Talita Santos – Estagiária de Jornalismo

Nos últimos tempos, surgiram várias pesquisas falando sobre a automedicação. E os curitibanos conhecem bem esta prática, pois cerca de 73% deles admitem se automedicar sem qualquer prescrição médica. É o que diz a pesquisa do Instituto de Pesquisa e Pós-Graduação do Mercado Farmacêutico (ICTQ), realizado no ano passado.

“É bom frisar o benefício que o medicamento tem na qualidade vida. Por exemplo, se você está com dor no pé, não vai ter a mesma qualidade no trabalho, ter motivação, ou ter uma boa qualidade de vida. Então o medicamento te ajuda nisso, na recuperação. Mas às vezes o indivíduo toma de uma forma arbitrária e aleatória, isso origina outros sintomas que fazem com que a sua qualidade de vida comece a reduzir”, diz o coordenador da Pós-Graduação, MBA em Auditoria em Saúde e Gestão Hospitalar da Uninter, João Coelho Ribas.

A medicação é um assunto que interessa a muitas pessoas, principalmente porque qualquer um já teve um momento em que precisou ou decidiu se medicar. Para discutir estes e outros temas relacionados, foi realizado o 1º Simpósio Brasileiro de Medicamentos e Qualidade de Vida, no último dia 24, no polo Garcez da Uninter, em Curitiba. O evento foi organizado pela Escola de Saúde, Biociência, Meio Ambiente e Humanidades.

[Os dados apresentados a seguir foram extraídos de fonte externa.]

(** * The chat store of the frontend: sessions, message cache and the
      streaming send

    A shallow embedding of the zustand store [useChatStore]
    (frontend/src/stores/chat.ts, carried in src/frontend/src/App.tsx) and
    the properties of its operations.

    Conventions of the embedding.
    - The store state is the record [ChatState]; every [set(...)] of the
      source is a function from the state at the time of the call to the
      next state.  An [async] action is cut at its [await]s: each piece
      between two [await]s is one atomic transition (JavaScript runs it
      without interruption), and the value an [await] delivers is an
      argument of the next piece.
    - [sessionMessages], an object used as a dictionary, is a
      [gmap string (list Message.t)].
    - A rejected promise or thrown value is a [Thrown]; every handler of the
      source reads [error instanceof Error ? error.message : <default>].
    - Platform functions the store calls are parameters: the reading of a
      frame's JSON payload and [new Date(s).getTime()]. *)

From Stdlib Require Import ZArith String Ascii List Sorted Permutation Lia.
From Stdlib Require Import DecimalString.
From stdpp Require Import base option gmap strings list.

Open Scope string_scope.

(** ** JavaScript string operations used by the store *)

Module JS.

(** [s.startsWith(p)] *)
Fixpoint startsWith (s p : string) {struct p} : bool :=
  match p, s with
  | EmptyString, _ => true
  | String c p', String d s' => if Ascii.eqb c d then startsWith s' p' else false
  | String _ _, EmptyString => false
  end.

(** [s.slice(n)] for a non-negative [n] *)
Fixpoint slice (n : nat) (s : string) : string :=
  match n, s with
  | O, _ => s
  | S n', String _ s' => slice n' s'
  | S _, EmptyString => EmptyString
  end.

Definition newline : ascii := "010"%char.

(** [s.split('\n')]: the pieces between line feeds; a string without line
    feed gives one piece, and a trailing line feed gives a last empty
    piece. *)
Fixpoint split_newline (s : string) : list string :=
  match s with
  | EmptyString => [EmptyString]
  | String c s' =>
      if Ascii.eqb c newline then EmptyString :: split_newline s'
      else match split_newline s' with
           | piece :: rest => String c piece :: rest
           | [] => [String c EmptyString]
           end
  end.

(** The decimal rendering of a non-negative integer in a template string,
    as in [`temp-${Date.now()}`]. *)
Definition number_to_string (n : N) : string :=
  NilZero.string_of_uint (N.to_uint n).

(** Truthiness of a string: only the empty string is falsy. *)
Definition truthy (s : string) : bool :=
  match s with EmptyString => false | String _ _ => true end.

End JS.

(** ** Data model *)

Inductive Role := user | assistant | system | tool.

Module Message.

(** [interface Message].  [tool_calls] is [unknown[]]: its elements are
    kept as opaque texts.  [isStreaming?: boolean] is absent ([None]) or a
    boolean. *)
Record t := mk {
  id : string;
  role : Role;
  content : string;
  tool_call_id : option string;
  tool_calls : option (list string);
  created_at : string;
  isStreaming : option bool
}.

(** [m.content = c] *)
Definition set_content (c : string) (m : t) : t :=
  mk (id m) (role m) c (tool_call_id m) (tool_calls m) (created_at m) (isStreaming m).

(** [m.isStreaming = b] *)
Definition set_isStreaming (b : bool) (m : t) : t :=
  mk (id m) (role m) (content m) (tool_call_id m) (tool_calls m) (created_at m) (Some b).

(** [m.id = i] *)
Definition set_id (i : string) (m : t) : t :=
  mk i (role m) (content m) (tool_call_id m) (tool_calls m) (created_at m) (isStreaming m).

(** The test [m.isStreaming] of a condition: absent and [false] are falsy. *)
Definition streaming (m : t) : bool :=
  match isStreaming m with Some true => true | _ => false end.

End Message.

Module Session.

(** [interface Session] *)
Record t := mk {
  id : string;
  title : string;
  description : option string;
  model_name : string;
  is_archived : bool;
  is_pinned : bool;
  tags : list string;
  total_tokens_used : Z;
  created_at : string;
  updated_at : string;
  message_count : option Z;
  last_message_preview : option string
}.

(** The own properties of a response object that are fields of
    [Session]: [Partial<Session>].  A field is absent ([None]) or present
    with its value; an optional field that is present may hold no value. *)
Record partial := mkPartial {
  p_id : option string;
  p_title : option string;
  p_description : option (option string);
  p_model_name : option string;
  p_is_archived : option bool;
  p_is_pinned : option bool;
  p_tags : option (list string);
  p_total_tokens_used : option Z;
  p_created_at : option string;
  p_updated_at : option string;
  p_message_count : option (option Z);
  p_last_message_preview : option (option string)
}.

“Queríamos saber o que a gente poderia fazer que englobasse o medicamento e essa relação da qualidade de vida. Então escolhemos pessoas que trabalhassem com isso no seu dia-a-dia. A partir disso a gente fez a organização, as palestras, apresentações de trabalhos e mesas de debates, que pudessem despertar o interesse em discutir com profissionais e com o público sobre essas relações”, diz Ribas.